## INSTRUCTIONS FOR THE TASK
How do the lines below between the ones holding "- Budgets: cleanup" and "- Codecs invert", inclusive, read? Give them again exactly, with no other lines.

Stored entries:
+++++

(* ===== verification/Prelude.v ===== *)
(** * Verification of Community Cam Guard

    Community Cam Guard is a network video recorder written in Python.  Its
    backend lives under [src/backend/app/]; the largest part of it is the native
    client of one camera family, [drivers/yoosee/p2p/], which logs in to a
    vendor broker, opens encrypted peer-to-peer routes to a camera, carries
    media and control commands over them and must leave the camera in a safe
    state whatever the network does.  Around it are drivers for other cameras,
    media delivery ([media/]), recording, discovery, an HTTP API and a web
    front end.

    This development models the part of the backend that computes: ciphers and
    codecs, stream and message reassembly, budgets and sequence numbers, and the
    state machines that admit sources and viewers and drive a camera motor.

    ** Files

    [Prelude] holds what the others share: Python results and exceptions
    ([result], [exn]), slices, [struct] packing at a width, bit operations, the
    stateful monad [M] with its weakest preconditions ([wp], [wp_step]), and the
    tactics over them.  Paths below are relative to [src/backend/app/]; p2p is
    [drivers/yoosee/p2p/].

    - Cryptography, p2p [crypto.py], [wire.py], [auth.py]: [Rc5] (the block
      cipher), [Rkey] (handshake nibble transforms), [GuteFrame] (the encrypted
      24-byte-header frames, modes 0 to 2, and their builders), [Des] (the
      authentication token), [ConnAuth] (the signed connection frame).
    - Message formats: [AccessFrames] (p2p [access_protocol.py],
      [contracts.py]), [MediaProtocol] ([media_protocol.py], [kcp_window.py]),
      [StreamProtocol] ([stream_protocol.py]), [QuickLz] ([quicklz.py]), and the
      codec part of [Ptz] ([ptz_protocol.py]).
    - Reassembly: [KcpReceive] ([kcp_receive.py]: out-of-order segments to
      messages), [TcpFraming] ([push_framing.py], [mtp_tcp_framing.py],
      [mtp_tcp_kcp.py]: byte streams to records), [PushRtc] ([push_rtc*.py]:
      fragments to media payloads).
    - Ownership and budgets: [Account] ([account_policy.py],
      [account_output_budget.py], [broker_sequences.py], and the world in which
      a job of the account runs), [Ptz]
      ([ptz_scheduler.py], [ptz_command_reservation.py],
      [ptz_release_delivery.py]), [Admission] ([media/source_registry.py]),
      [Viewers] ([media/viewer_gate.py]).
    - Broker correlation: [Fragments] (p2p [resource_service_protocol.py]:
      masked fragment headers and the bounded reassembler), [Broker]
      ([broker_transactions.py], [broker_reads.py], [broker_model_reply.py],
      [broker_heartbeat.py], [broker_heartbeat_reply.py], [model_protocol.py]:
      receipts, property reads and the heartbeat over one sequence namespace),
      [Mailbox] ([broker_mailbox.py]: the slots between callers and the one
      worker of an account), [BrokerAccount] ([broker_account.py]: the owner of
      a broker session; its jobs are seen through the class [Jobs], which the
      gesture of [Ptz] implements), [Dispatch]
      ([account_read_dispatcher.py]: the two composed, with callers that act
      between any two accesses to the mailbox).
    - Reception: [V1Receive] (p2p [v1_receive.py]: the plaintext stream to
      records), [AvReceive] ([media_receive.py], [receive_lifecycle.py],
      [av_pending.py], [av_receive.py]: one media conversation, end to end).
    - Media delivery and access: [Mp4] ([media/fragmented_mp4.py]: the muxer's
      byte stream to fragments), [Fanout] ([media/mp4_fanout.py]: one ring of
      fragments, many readers), [Throttle] ([login_throttle.py]).
    - Recording and motion: [Recorder] ([recording/recorder.py],
      [recording/ingress_gate.py], [recording/storage.py]), [Motion]
      ([ptz_motion.py]).

    Components meet where the code composes them.  [ConnAuth] and
    [AccessFrames] seal their frames with [GuteFrame], which enciphers with
    [Rc5], and a certification request carries the blob of [ConnAuth]; [KcpReceive] consumes the segments [MediaProtocol] parses;
    [TcpFraming] carries both; a PTZ gesture charges its datagrams to a reserve
    of [Account], numbers them from the account's sequences and parses replies
    with [GuteFrame].  The two TCP framers are instances of one interface
    ([TcpFraming.Format], [FormatLaws]) and the reassembly theorems are proved
    against its laws.

    ** How the code is modelled

    A definition bears the name of the function or method it translates and
    keeps its guards in order.  Bytes are integers from 0 to 255 in a list,
    machine words are [Z] with the masks the code writes.  A function that can
    raise returns a [result]; a method is a computation in [M], so an exception
    keeps the state it leaves behind.  Guards on argument types are the typing
    of the model.

    Code under a lock is one transition.  Where a method gives the lock up, it
    is a thread with a program counter, and an inductive step relation
    interleaves the threads ([Admission.Registry.step],
    [Viewers.Viewers.gate_step]); invariants are proved by rule induction over
    the reachable states.  Histories of a single owner are lists of operations
    folded over the state ([Account], [PushRtc], [KcpReceive], [Ptz]).

    What is not source is an argument: clock readings, random words, AES-CBC
    and HMAC-MD5 (assumed to decrypt what they encrypt, and to have 16 bytes,
    [ConnAuth]), [json.loads] ([Ptz], [Broker]: a value or one of its
    exceptions).  Where several objects read one clock ([AvReceive], [Broker],
    [Mailbox], [BrokerAccount],
    [Dispatch])
    a state carries the number of readings made and the clock is an arbitrary
    function of that number; the shared parts are in [Prelude] ([state], [now],
    [ends]).  An object several owners share, the sequence namespace of
    [Broker], is a part of the state of its own.  Floats that hold seconds or
    tokens are exact rationals; a reading that is not finite is [None].

    ** Fuel and bounds

    Loops whose bound is not structural run with fuel, and a theorem shows the
    fuel enough: the segment loop of [MediaProtocol] and the record loops of
    [StreamProtocol], [PushRtc] and [TcpFraming] run with the length of their
    input, of which each round consumes at least one byte; the [QuickLz] loop
    runs with the advertised output length, to which each round adds at least
    one byte; the drain of [KcpReceive] with the number of pending segments, of
    which each round removes one; the record loop of [V1Receive] with the length
    of its buffer, of which a record takes at least 28 bytes; the traversal of a
    reply's value in [Broker] with 258 rounds, of which it uses at most 257.
    [OutOfFuel] is an outcome of the model only, and the totality theorems
    exclude it.

    ** Theorems

    - State machines: a PTZ gesture starts at most once and its release is
      always affordable and bounded (C1, C18); the supervised gesture bounds
      its own duration and attempts (C19); one source per camera and per
      resource, and a reservation outlives its cleanup (C8); viewers of a held
      camera drain (C11); the recorder owns its children and the disk policy
      pauses it (C9, C20).
    - Reassembly refines an abstract description: the delivered messages are a
      prefix of those sent, whatever the arrival order, and the records handed
      to a player are those of the camera's stream (C2, C7, C22, C23); the
      records of a stream do not depend on how it was cut (C16, C17, C34); an
      assembler holds exactly its fragment history (C12); the MP4 collector
      issues exactly the fragments of its stream (C14) and every reader of a
      ring gets them without a gap or is told why not (C15).
    - Correlation: a broker request ends exactly once and only by what answers
      it (C3); an account reports every request it opens, those apart that are
      pending when a PTZ request retires it (C5); a read handed through the
      mailbox ends once and answers what was asked (C4); the dispatcher that
      joins the two loses no read and mixes up none (C6); fragments are
      reassembled as an ideal set of pieces (C10).
    - Budgets: cleanup can always be paid for and ordinary traffic is refused
      only for want of tokens, a sequence number is never reused and login
      attempts are paced (C13, C24, C25).
    - Codecs invert each other, and parsers account for every byte of what
      they accept and raise only the errors stated: C21, C26, C27, C29, C30,
      C31, C32, C33.
    - Ciphers and frames are bijections on their domains, and sealed frames
      verify: C28, C35, C36, C37, C38, C39, C40.

    ** Not modelled

    Sockets, threads and timers as such, the database, HTTP handlers, processes
    ([ffmpeg], go2rtc), discovery, Bluetooth, diagnostics, the front end and
    scripts: they call libraries or the operating system and keep little state
    of their own that a model could say more about than its text.  Of p2p, the
    session drivers that move bytes between a socket and the codecs modelled
    here, the vendor-account client and the per-feature request builders are
    left out.  The components are listed with their reasons in the manifest. *)

From Stdlib Require Import ZArith Lia Zdiv Znumtheory.
From Stdlib Require Export ZifyBool.
From stdpp Require Export base list strings gmap numbers fin_maps.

+++++

## RESULT
    - Budgets: cleanup can always be paid for and ordinary traffic is refused
      only for want of tokens, a sequence number is never reused and login
      attempts are paced (C13, C24, C25).
    - Codecs invert each other, and parsers account for every byte of what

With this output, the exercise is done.